• [The problem]
What is needed here is an exact repetition of the records below, beginning at the line that has "pose proof (c_frame_trans _ _ _ Hfr (c_frame_trans" and stopping after the line that has "0 < freq norm sp ->".

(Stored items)
◇ ◇ ◇ ◇ ◇ ◇ ◇

Lemma enc2_spec a s :
  el_inv a s -> a + k + 7 < regBits -> 1 <= el_ip s ->
  exists s' nb, enc2 src s = Ok s' /\ 0 <= nb <= k /\ el_ip s' = el_ip s - 1 /\ el_inv' (a + nb) s'.
Proof.
  intros (v1 & v2 & V & N & H1 & H2 & Hw & Hfr & Hip & HN & Hdec) Ha Hip1. pose proof k_enc.
  destruct (src_symbol (el_ip s - 1)) as (sy & Hget & Hsy & Hf & Hdrop); [lia|].
  unfold enc2. rewrite Hget. cbn [obind].
  destruct (encodeSymbol_spec norm k syms Hnorm Hsyms ct _ _ v2 sy V N a Hct H2 Hsy Hf Hw Ha)
    as (c' & v' & nb & -> & Hfr' & Hcs & Hst & Hnb & Hw').
  cbn [obind]. eexists _, nb. split; [reflexivity|]. split; [done|]. split; [done|].
  exists v1, v', (V + v2 mod 2 ^ nb * 2 ^ N), (N + nb). simpl. split; [done|]. split; [done|].
  split; [done|]. split; [by eapply c_frame_trans|]. split; [lia|]. split; [nia|].
  rewrite Hdrop. replace (el_ip s - 1 + 1) with (el_ip s) by lia. by apply decodes_cons.
Qed.

Lemma enc1_spec a s :
  el_inv' a s -> a + k + 7 < regBits -> 1 <= el_ip s ->
  exists s' nb, enc1 src s = Ok s' /\ 0 <= nb <= k /\ el_ip s' = el_ip s - 1 /\ el_inv (a + nb) s'.
Proof.
  intros (v1 & v2 & V & N & H1 & H2 & Hw & Hfr & Hip & HN & Hdec) Ha Hip1. pose proof k_enc.
  destruct (src_symbol (el_ip s - 1)) as (sy & Hget & Hsy & Hf & Hdrop); [lia|].
  unfold enc1. rewrite Hget. cbn [obind].
  destruct (encodeSymbol_spec norm k syms Hnorm Hsyms ct _ _ v1 sy V N a Hct H1 Hsy Hf Hw Ha)
    as (c' & v' & nb & -> & Hfr' & Hcs & Hst & Hnb & Hw').
  cbn [obind]. eexists _, nb. split; [reflexivity|]. split; [done|]. split; [done|].
  exists v', v2, (V + v1 mod 2 ^ nb * 2 ^ N), (N + nb). simpl. split; [done|]. split; [done|].
  split; [done|]. split; [by eapply c_frame_trans|]. split; [lia|]. split; [nia|].
  rewrite Hdrop. replace (el_ip s - 1 + 1) with (el_ip s) by lia. by apply decodes_cons.
Qed.

Lemma flush_spec a s :
  el_inv a s -> exists s', el_flush fast s = Ok s' /\ el_ip s' = el_ip s /\ el_inv 0 s'.
Proof.
  intros (v1 & v2 & V & N & H1 & H2 & Hw & Hfr & Hip & HN & Hdec). pose proof k_enc.
  destruct (pend_flush _ _ _ _ Hw) as (c' & Hc' & Hfr' & Hw'). unfold el_flush, FSE_FLUSHBITS.
  assert ((if fast then BIT_flushBitsFast (el_bitC s) else BIT_flushBits (el_bitC s)) = Ok c') as ->.
  { destruct fast; [|done]. rewrite (pend_flushFast _ _ _ _ Hw); [done|].
    destruct Hfr as (-> & -> & _). specialize (Hfast eq_refl).
    assert (N / 8 <= k * zlen src / 8); [|lia]. apply Z.div_le_mono; nia. }
  cbn [obind]. eexists; split; [reflexivity|]. split; [done|]. exists v1, v2, V, N. simpl.
  split; [done|]. split; [done|]. split; [by apply w_state_pend|]. split; [by eapply c_frame_trans|]. done.
Qed.

(** Two symbols and, where the register is wide enough, four. *)
Lemma pair_spec a s :
  el_inv a s -> a + 2 * k + 7 < regBits -> 2 <= el_ip s ->
  exists s' nb, (let* s := enc2 src s in enc1 src s) = Ok s' /\ 0 <= nb <= 2 * k /\
    el_ip s' = el_ip s - 2 /\ el_inv (a + nb) s'.
Proof.
  intros Hi Ha Hip. pose proof k_enc.
  destruct (enc2_spec a s Hi) as (s1 & n1 & -> & Hn1 & Hip1 & Hi1); [lia|lia|]. cbn [obind].
  destruct (enc1_spec _ s1 Hi1) as (s2 & n2 & -> & Hn2 & Hip2 & Hi2); [lia|lia|].
  exists s2, (n1 + n2). split; [done|]. split; [lia|]. split; [lia|].
  by replace (a + (n1 + n2)) with (a + n1 + n2) by lia.
Qed.

(** The symbols one iteration takes. *)
Definition group : Z := if 55 <? regBits then 4 else 2.

Lemma body_spec s :
  el_inv 0 s -> 0 < el_ip s -> el_ip s mod group = 0 ->
  exists s', enc_loop_body src fast s = Ok (inl s') /\ el_inv 0 s' /\ el_ip s' = el_ip s - group.
Proof.
  intros Hi Hip Hg. pose proof k_enc. unfold enc_loop_body. rewrite (proj2 (Z.ltb_lt 0 _)) by lia. cbn [negb].
  change (FSE_MAX_TABLELOG * 2 + 7) with 31. change (FSE_MAX_TABLELOG * 4 + 7) with 55.
  rewrite (proj2 (Z.ltb_ge regBits 31)) by (destruct regBits_cases; lia).
  assert (group <= el_ip s) as Hge.
  { apply Z.mod_divide in Hg as [q Hq]; [unfold group in *; zcases; nia|]. unfold group. by zcases. }
  destruct (pair_spec 0 s Hi) as (s1 & n1 & Hp1 & Hn1 & Hip1 & Hi1);
    [destruct regBits_cases; lia|assert (2 <= group) by (unfold group; zcases; lia); lia|].
  apply bind_Ok in Hp1 as (s01 & -> & Hp1). cbn [obind]. rewrite Hp1. cbn [obind].
  unfold group in *. destruct (Z.ltb_spec 55 regBits).
  - destruct (pair_spec _ s1 Hi1) as (s2 & n2 & Hp2 & Hn2 & Hip2 & Hi2); [destruct regBits_cases; lia|lia|].
    rewrite Hp2. cbn [obind]. destruct (flush_spec _ _ Hi2) as (s3 & -> & Hip3 & Hi3).
    exists s3. split; [done|]. split; [done|]. lia.
  - cbn [obind]. destruct (flush_spec _ _ Hi1) as (s3 & -> & Hip3 & Hi3).
    exists s3. split; [done|]. split; [done|]. lia.
Qed.

Lemma loop_spec fuel : forall s,
  el_inv 0 s -> el_ip s mod group = 0 -> el_ip s < Z.of_nat fuel ->
  exists s', loop fuel (enc_loop_body src fast) s = Ok s' /\ el_inv 0 s' /\ el_ip s' = 0.
Proof.
  induction fuel as [|fuel IH]; intros s Hi Hg Hf.
  - destruct Hi as (? & ? & ? & ? & ? & ? & ? & ? & ? & _). lia.
  - cbn [loop]. assert (0 <= el_ip s) by (destruct Hi as (? & ? & ? & ? & ? & ? & ? & ? & ? & _); lia).
    assert (2 <= group) by (unfold group; zcases; lia).
    destruct (decide (el_ip s = 0)) as [E|Hne].
    + unfold enc_loop_body at 1. rewrite E. simpl. by exists s.
    + destruct (body_spec s Hi) as (s1 & -> & Hi1 & Hip1); [lia|done|]. cbn [obind]. apply IH; [done| |lia].
      rewrite Hip1, Zminus_mod, Hg, Z_mod_same_full. done.
Qed.

(** The finished stream: the bits of the symbols, the two states, the end mark. *)
Definition stream_val (v1 v2 V N : Z) : Z :=
  V + (v2 - 2 ^ k) * 2 ^ N + (v1 - 2 ^ k) * 2 ^ (N + k) + 2 ^ (N + k + k).

Lemma flushState_spec c st v V N :
  cs_ok k ct st v -> w_state c V N ->
  exists c', FSE_flushCState c st = Ok c' /\ c_frame c c' /\ w_state c' (V + (v - 2 ^ k) * 2 ^ N) (N + k).
Proof.
  intros (Hv & _ & _ & Hl & Hr) Hw. pose proof k_enc. unfold FSE_flushCState. rewrite Hv, Hl.
  assert (2 ^ k <= 2 ^ 12) by (apply Z.pow_le_mono_r; lia). rewrite size_t_small by lia.
  destruct (write_field c V N v k Hw) as (c1 & c' & -> & Hc' & Hw' & Hfr).
  { split; simpl; [lia|]. destruct regBits_cases; lia. }
  cbn [obind]. exists c'. split; [done|]. split; [done|].
  assert (v mod 2 ^ k = v - 2 ^ k) as E; [|by rewrite E in Hw'].
  symmetry. apply Z.mod_unique_pos with 1; lia.
Qed.

Lemma finish_spec s :
  el_inv 0 s -> el_ip s = 0 ->
  exists size c v1 v2 V N,
    (let* bitC := FSE_flushCState (el_bitC s) (el_state2 s) in
     let* bitC := FSE_flushCState bitC (el_state1 s) in
     BIT_closeCStream bitC) = Ok (size, c) /\
    c_frame c0 c /\ bytes (c_mem c) /\ decodes norm k syms v1 v2 V N src /\
    2 ^ k <= v1 < 2 * 2 ^ k /\ 2 ^ k <= v2 < 2 * 2 ^ k /\ 0 <= N /\
    (size = 0 \/ size = (N + k + k) / 8 + 1 /\ c_startPtr c0 + size <= c_endPtr c0 + sizeof_size_t /\
       le_val (slice (c_mem c) (c_startPtr c0) size) = stream_val v1 v2 V N).
Proof.
  intros (v1 & v2 & V & N & H1 & H2 & Hw & Hfr & _ & HN & Hdec) Hip. rewrite Hip in Hdec.
  pose proof k_enc. assert (0 <= N) by (destruct Hw as (_ & ? & _); lia). apply w_state_pend in Hw.
  destruct (flushState_spec _ _ v2 V N H2 Hw) as (c1 & -> & Hfr1 & Hw1). cbn [obind].
  destruct (flushState_spec _ _ v1 _ _ H1 Hw1) as (c2 & -> & Hfr2 & Hw2). cbn [obind].
  pose proof (c_frame_trans _ _ _ Hfr (c_frame_trans _ _ _ Hfr1 Hfr2)) as Hfr02.
  destruct Hw2 as (Hwf & HN2 & Hbp & Hptr & Hh). pose proof (Z.mod_pos_bound (N + k + k) 8 ltac:(lia)).
  assert (0 <= (c_bitPos c2 + 1) / 8) by (apply Z.div_pos; lia).
  edestruct (closeCStream_spec c2) as (size & c & -> & Hwf' & Hfr' & Hz & Hok).
  { done. } { destruct regBits_cases; lia. } { intros Hlt. apply Hh. lia. }
  pose proof (c_frame_trans _ _ _ Hfr02 Hfr') as Hfr03. pose proof Hfr02 as (Hst & Hen & _ & _).
  exists size, c, v1, v2, V, N. split; [done|]. split; [done|]. split; [apply Hwf'|]. split; [done|].
  split; [apply H1|]. split; [apply H2|]. split; [done|]. rewrite Hst, Hen in *.
  destruct (Z.lt_ge_cases (c_ptr c2 + (c_bitPos c2 + 1) / 8) (c_endPtr c0)) as [Hlt|Hge]; [right|left; by apply Hz].
  destruct (Hok Hlt) as (-> & Hsz & Himg). split; [done|]. split; [done|]. rewrite Himg.
  unfold stream_val. done.
Qed.

Lemma testbit0 n : Z.testbit n 0 = negb (n mod 2 =? 0).
Proof. rewrite Z.bit0_odd, Zodd_mod. pose proof (Z.mod_pos_bound n 2 ltac:(lia)). zcases; simpl; lia. Qed.

Lemma testbit1 n r : 0 <= n -> n mod 2 = 0 -> 0 <= r <= 1 -> Z.testbit (n + r) 1 = negb (n mod 4 =? 0).
Proof.
  intros Hn He Hr. rewrite Z.testbit_eqb by lia. change (2 ^ 1) with 2. change 4 with (2 * 2).
  rewrite Z.rem_mul_r, He by lia. pose proof (Z.div_mod n 2 ltac:(lia)).
  assert ((n + r) / 2 = n / 2) as ->.
  { symmetry. apply Z.div_unique with r; lia. }
  pose proof (Z.mod_pos_bound (n / 2) 2 ltac:(lia)). zcases; simpl; lia.
Qed.

(** The first symbols: the last two give the states; an odd one is coded, so
    that an even number is left. *)
Lemma parity_spec stl stp ul up sl sp :
  3 <= zlen src -> w_state c0 0 0 -> drop (Z.to_nat (zlen src - 2)) src = [sp; sl] ->
  0 < freq norm sp ->
  cs_ok k ct stl (2 ^ k + Z.of_nat ul) -> dtable_ref norm k syms !! ul = Some (dcell k (freq norm sl) sl) ->
  cs_ok k ct stp (2 ^ k + Z.of_nat up) -> dtable_ref norm k syms !! up = Some (dcell k (freq norm sp) sp) ->
  exists s1 n1, (if Z.testbit (zlen src) 0 then
        let* s := enc1 src {| el_bitC := c0; el_state1 := stl; el_state2 := stp; el_ip := zlen src - 2 |} in
        el_flush fast s
      else Ok {| el_bitC := c0; el_state1 := stp; el_state2 := stl; el_ip := zlen src - 2 |}) = Ok s1 /\
    el_inv 0 s1 /\ el_ip s1 = zlen src - 2 - n1 /\ 0 <= n1 <= 1 /\ (el_ip s1) mod 2 = 0.
Proof.
  intros Hlen Hw Hd2 Hf Hcl Hrl Hcp Hrp. pose proof k_enc. assert (c_frame c0 c0) as Hfr0 by done.
  rewrite testbit0. destruct (Z.eqb_spec (zlen src mod 2) 0) as [He|Ho]; cbn [negb].
  - eexists _, 0. split; [reflexivity|]. simpl. split.
    + exists (2 ^ k + Z.of_nat up), (2 ^ k + Z.of_nat ul), 0, 0. simpl. split; [done|]. split; [done|].
      split; [by apply w_state_pend|]. split; [done|]. split; [lia|]. split; [nia|]. rewrite Hd2.
      by apply decodes_two.
    + split; [lia|]. split; [lia|]. rewrite Zminus_mod, He. done.
  - destruct (enc1_spec 0 {| el_bitC := c0; el_state1 := stl; el_state2 := stp; el_ip := zlen src - 2 |})
      as (s1 & n1 & -> & Hn1 & Hip1 & Hi1).
    + exists (2 ^ k + Z.of_nat ul), (2 ^ k + Z.of_nat up), 0, 0. simpl. split; [done|]. split; [done|].
      split; [by apply w_state_pend|]. split; [done|]. split; [lia|]. split; [nia|]. rewrite Hd2.
      by apply decodes_two.
    + destruct regBits_cases; lia.
    + simpl. lia.
    + cbn [obind]. destruct (flush_spec _ _ Hi1) as (s2 & -> & Hip2 & Hi2). exists s2, 1.
      simpl in Hip1. split; [done|]. split; [done|]. split; [lia|]. split; [lia|].
      pose proof (Z.mod_pos_bound (zlen src) 2 ltac:(lia)). rewrite Hip2, Hip1, <- Z.sub_add_distr, Zminus_mod.
      assert (zlen src mod 2 = 1) as -> by lia. done.
Qed.

(** Where four symbols are taken at a time, two more may be coded first. *)
Lemma join_spec s1 n1 :
  el_inv 0 s1 -> el_ip s1 = zlen src - 2 - n1 -> 0 <= n1 <= 1 -> (el_ip s1) mod 2 = 0 -> 0 <= el_ip s1 ->
  exists s, (if (55 <? regBits) && Z.testbit (zlen src - 2) 1 then
        let* s := enc2 src s1 in let* s := enc1 src s in el_flush fast s
      else Ok s1) = Ok s /\
    el_inv 0 s /\ el_ip s mod group = 0 /\ el_ip s < zlen src.
Proof.
  intros Hi1 Hip1 Hn1 Hev Hpos. pose proof k_enc.
  assert (Z.testbit (zlen src - 2) 1 = negb (el_ip s1 mod 4 =? 0)) as ->.
  { rewrite <- (testbit1 _ n1) by lia. f_equal. lia. }
  unfold group. destruct (Z.ltb_spec 55 regBits); cbn [andb]; [|exists s1; split; [done|split; [done|split; [done|lia]]]].
  destruct (Z.eqb_spec (el_ip s1 mod 4) 0) as [E4|H4]; cbn [negb]; [exists s1; split; [done|split; [done|split; [done|lia]]]|].
  pose proof (Z.div_mod (el_ip s1) 2 ltac:(lia)). pose proof (Z.div_mod (el_ip s1) 4 ltac:(lia)).
  pose proof (Z.mod_pos_bound (el_ip s1) 4 ltac:(lia)). assert (el_ip s1 mod 4 = 2) as E4 by lia.
  destruct (pair_spec 0 s1 Hi1) as (s2 & n2 & Hp2 & Hn2 & Hip2 & Hi2); [lia| |].
  { assert (el_ip s1 <> 0) by (intros E; rewrite E in E4; done). lia. }
  apply bind_Ok in Hp2 as (s12 & -> & Hp2). cbn [obind]. rewrite Hp2. cbn [obind].
  destruct (flush_spec _ _ Hi2) as (s3 & -> & Hip3 & Hi3). exists s3. split; [done|]. split; [done|].
  split; [|lia]. rewrite Hip3, Hip2, Zminus_mod, E4. done.
Qed.
End Encode.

◇ ◇ ◇ ◇ ◇ ◇ ◇

• [Written response]
  pose proof (c_frame_trans _ _ _ Hfr (c_frame_trans _ _ _ Hfr1 Hfr2)) as Hfr02.
  destruct Hw2 as (Hwf & HN2 & Hbp & Hptr & Hh). pose proof (Z.mod_pos_bound (N + k + k) 8 ltac:(lia)).
  assert (0 <= (c_bitPos c2 + 1) / 8) by (apply Z.div_pos; lia).
  edestruct (closeCStream_spec c2) as (size & c & -> & Hwf' & Hfr' & Hz & Hok).
  { done. } { destruct regBits_cases; lia. } { intros Hlt. apply Hh. lia. }
  pose proof (c_frame_trans _ _ _ Hfr02 Hfr') as Hfr03. pose proof Hfr02 as (Hst & Hen & _ & _).
  exists size, c, v1, v2, V, N. split; [done|]. split; [done|]. split; [apply Hwf'|]. split; [done|].
  split; [apply H1|]. split; [apply H2|]. split; [done|]. rewrite Hst, Hen in *.
  destruct (Z.lt_ge_cases (c_ptr c2 + (c_bitPos c2 + 1) / 8) (c_endPtr c0)) as [Hlt|Hge]; [right|left; by apply Hz].
  destruct (Hok Hlt) as (-> & Hsz & Himg). split; [done|]. split; [done|]. rewrite Himg.
  unfold stream_val. done.
Qed.

Lemma testbit0 n : Z.testbit n 0 = negb (n mod 2 =? 0).
Proof. rewrite Z.bit0_odd, Zodd_mod. pose proof (Z.mod_pos_bound n 2 ltac:(lia)). zcases; simpl; lia. Qed.

Lemma testbit1 n r : 0 <= n -> n mod 2 = 0 -> 0 <= r <= 1 -> Z.testbit (n + r) 1 = negb (n mod 4 =? 0).
Proof.
  intros Hn He Hr. rewrite Z.testbit_eqb by lia. change (2 ^ 1) with 2. change 4 with (2 * 2).
  rewrite Z.rem_mul_r, He by lia. pose proof (Z.div_mod n 2 ltac:(lia)).
  assert ((n + r) / 2 = n / 2) as ->.
  { symmetry. apply Z.div_unique with r; lia. }
  pose proof (Z.mod_pos_bound (n / 2) 2 ltac:(lia)). zcases; simpl; lia.
Qed.

(** The first symbols: the last two give the states; an odd one is coded, so
    that an even number is left. *)
Lemma parity_spec stl stp ul up sl sp :
  3 <= zlen src -> w_state c0 0 0 -> drop (Z.to_nat (zlen src - 2)) src = [sp; sl] ->
  0 < freq norm sp ->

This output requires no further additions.